Task prompt
Find each line of the entries with the string "when", please, and copy it.

Data
(** X22.  What [parse_frame_and_encapsulate] and
    [parse_frame_and_encapsulate_test] do with a bare frame, read off its
    bytes; the two agree up to the table lookup and the state is as it
    was in every case listed.  A frame shorter than 14 bytes raises
    [struct.error].  An ethertype other than 0x0800 returns.  Ethertype
    0x0800 with nothing after the Ethernet header raises [IndexError].
    An IP header, the first 4 x IHL bytes after the Ethernet header or
    what the frame has of them, that is not 20 bytes long raises
    [struct.error], whatever the protocol.  With a 20-byte IP header, a
    protocol other than 6 returns, and protocol 6 with a frame shorter
    than 54 bytes raises [struct.error].  Every other frame is looked up
    under the key read from its bytes: [parse_frame_and_encapsulate]
    returns when the key is not in [sessions], and
    [parse_frame_and_encapsulate_test] when the swapped key is not. *)
Theorem bare_frame_mismatch (frame : bytes) (sckt : Socket) (w : World) :
  let ethertype := be_decode (slice 12 14 frame) in
  let ip_packet := skipn 14 frame in
  let ip_header_length :=
    Nat.min
      (Z.to_nat (Z.land (byte_to_Z (nth 0 ip_packet x00)) 0x0F * 4))
      (length ip_packet) in
  let ip_proto := be_decode (slice 23 24 frame) in
  let k : Key :=
    (slice 0 6 frame, slice 6 12 frame, ethertype,
     slice 30 34 frame, slice 26 30 frame,
     be_decode (slice 36 38 frame), be_decode (slice 34 36 frame)) in
  let both (o : Outcome) :=
    parse_frame_and_encapsulate frame sckt w = o
    /\ parse_frame_and_encapsulate_test frame sckt w = o in
  ((length frame < 14)%nat -> both (Raised StructError w))
  /\ ((14 <= length frame)%nat -> ethertype <> 0x0800 -> both (Returned w))
  /\ (length frame = 14%nat -> ethertype = 0x0800 ->
      both (Raised IndexError w))
  /\ ((14 < length frame)%nat -> ethertype = 0x0800 ->
      ip_header_length <> 20%nat -> both (Raised StructError w))
  /\ ((14 < length frame)%nat -> ethertype = 0x0800 ->
      ip_header_length = 20%nat -> ip_proto <> 6 -> both (Returned w))
  /\ ((14 < length frame)%nat -> ethertype = 0x0800 ->
      ip_header_length = 20%nat -> ip_proto = 6 ->
      (length frame < 54)%nat -> both (Raised StructError w))
  /\ ((54 <= length frame)%nat -> ethertype = 0x0800 ->
      ip_header_length = 20%nat -> ip_proto = 6 ->
      (sessions w !! k = None ->
       parse_frame_and_encapsulate frame sckt w = Returned w)
      /\ (sessions w !! swap_key k = None ->
          parse_frame_and_encapsulate_test frame sckt w = Returned w)).
Proof.
  intros ethertype ip_packet ip_header_length ip_proto k both.
  destruct (encap_bodies_of_bare frame sckt w) as [Hnone Hraise].
  destruct (bare_headers_cases frame)
    as (C1 & C2 & C3 & C4 & C5 & C6 & C7).
  repeat match goal with |- _ /\ _ => split end; unfold both.
  - intros L. apply Hraise. exact (C1 L).
  - intros L T. apply Hnone. exact (C2 L T).
  - intros L T. apply Hraise. exact (C3 L T).
  - intros L T L20. apply Hraise. exact (C4 L T L20).
  - intros L T L20 P. apply Hnone. exact (C5 L T L20 P).
  - intros L T L20 P L54. apply Hraise. exact (C6 L T L20 P L54).
  - intros L T L20 P.
    destruct (C7 L T L20 P) as (eth & ip & tcp & Hb & Hk).
    pose proof (encap_bodies_unknown _ _ _ _ sckt w Hb) as H.
    rewrite Hk in H. exact H.
Qed.

Lemma bare_frame_mismatch_witness :
  parse_frame_and_encapsulate sample_arp sckt_encap
    (primed_world x64 x05 [])
  = Returned (primed_world x64 x05 [])
  /\ parse_frame_and_encapsulate_test sample_outer_eth sckt_encap
       (primed_world x64 x05 [])
     = Raised IndexError (primed_world x64 x05 [])
  /\ parse_frame_and_encapsulate sample_ip_options sckt_encap
       (primed_world x64 x05 [])
     = Raised StructError (primed_world x64 x05 [])
  /\ parse_frame_and_encapsulate_test (firstn 40 sample_reply) sckt_encap
       (primed_world x64 x05 [])
     = Raised StructError (primed_world x64 x05 [])
  /\ parse_frame_and_encapsulate sample_reply sckt_encap
       (primed_world x64 x05 [])
     = Returned (primed_world x64 x05 []).
Proof.
  repeat match goal with |- _ /\ _ => split end.
  - destruct (bare_frame_mismatch sample_arp sckt_encap
                (primed_world x64 x05 []))
      as (_ & H & _).
    apply H; [cbn; lia | vm_compute; discriminate].
  - destruct (bare_frame_mismatch sample_outer_eth sckt_encap
                (primed_world x64 x05 []))
      as (_ & _ & H & _).
    apply H; [reflexivity | vm_compute; reflexivity].
  - destruct (bare_frame_mismatch sample_ip_options sckt_encap
                (primed_world x64 x05 []))
      as (_ & _ & _ & H & _).
    apply H; [cbn; lia | vm_compute; reflexivity | vm_compute; lia].
  - destruct (bare_frame_mismatch (firstn 40 sample_reply) sckt_encap
                (primed_world x64 x05 []))
      as (_ & _ & _ & _ & _ & H & _).
    apply H;
      [cbn; lia | vm_compute; reflexivity | vm_compute; reflexivity
      | vm_compute; reflexivity | cbn; lia].
  - destruct (bare_frame_mismatch sample_reply sckt_encap
                (primed_world x64 x05 []))
      as (_ & _ & _ & _ & _ & _ & H).
    apply H;
      [cbn; lia | vm_compute; reflexivity | vm_compute; reflexivity
      | vm_compute; reflexivity | vm_compute; reflexivity].
Defined.

(** ** The Internet checksum on any packet *)

Lemma pair_ind (P : bytes -> Prop) :
  P [] -> (forall a, P [a]) -> (forall a b l, P l -> P (a :: b :: l)) ->
  forall l, P l.
Proof.
  intros H0 H1 H2.
  assert (H : forall l, P l /\ forall a, P (a :: l)).
  { induction l as [|b l [IH1 IH2]]; split; auto. }
  intros l. apply H.
Qed.

Lemma sum_app (l1 l2 : list Z) : sum (l1 ++ l2) = sum l1 + sum l2.
Proof.
  induction l1 as [|x l1 IH]; [rewrite sum_nil; reflexivity|].
  cbn [app]. rewrite !sum_cons, IH. lia.
Qed.

Lemma array_H_app_even (host : byteorder) (a b : bytes) :
  Nat.even (length a) = true ->
  array_H host (a ++ b) = array_H host a ++ array_H host b.
Proof.
  revert a. apply (pair_ind (fun a => Nat.even (length a) = true ->
    array_H host (a ++ b) = array_H host a ++ array_H host b)).
  - reflexivity.
  - intros a [=].
  - intros x y l IH E. cbn [app array_H]. rewrite IH by exact E.
    reflexivity.
Qed.

Lemma sum_array_H_facts (p : bytes) :
  0 <= sum (array_H little p)
  /\ 0 <= sum (array_H big p)
  /\ 2 * sum (array_H big p) <= 65535 * Z.of_nat (length p)
  /\ 2 * sum (array_H little p) <= 65535 * Z.of_nat (length p)
  /\ sum (array_H little p) <= 256 * sum (array_H big p)
  /\ exists hi, sum (array_H big p)
                = 256 * sum (array_H little p) - 65535 * hi.
Proof.
  revert p. apply pair_ind.
  - cbn [array_H]. rewrite sum_nil. cbn [length].
    repeat split; try lia. exists 0. lia.
  - intros a. cbn [array_H]. rewrite sum_nil. cbn [length].
    repeat split; try lia. exists 0. lia.
  - intros a b l (H1 & H2 & H3 & H4 & H5 & hi & H6).
    cbn [array_H]. rewrite !sum_cons.
    pose proof (word16_range little a b).
    pose proof (word16_range big a b).
    pose proof (word16_little_le a b).
    pose proof (word16_swap a b) as Hs.
    cbn [length].
    repeat split; try lia.
    exists (hi + byte_to_Z b). lia.
Qed.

Solution for this task
    returns when the key is not in [sessions], and
    [parse_frame_and_encapsulate_test] when the swapped key is not. *)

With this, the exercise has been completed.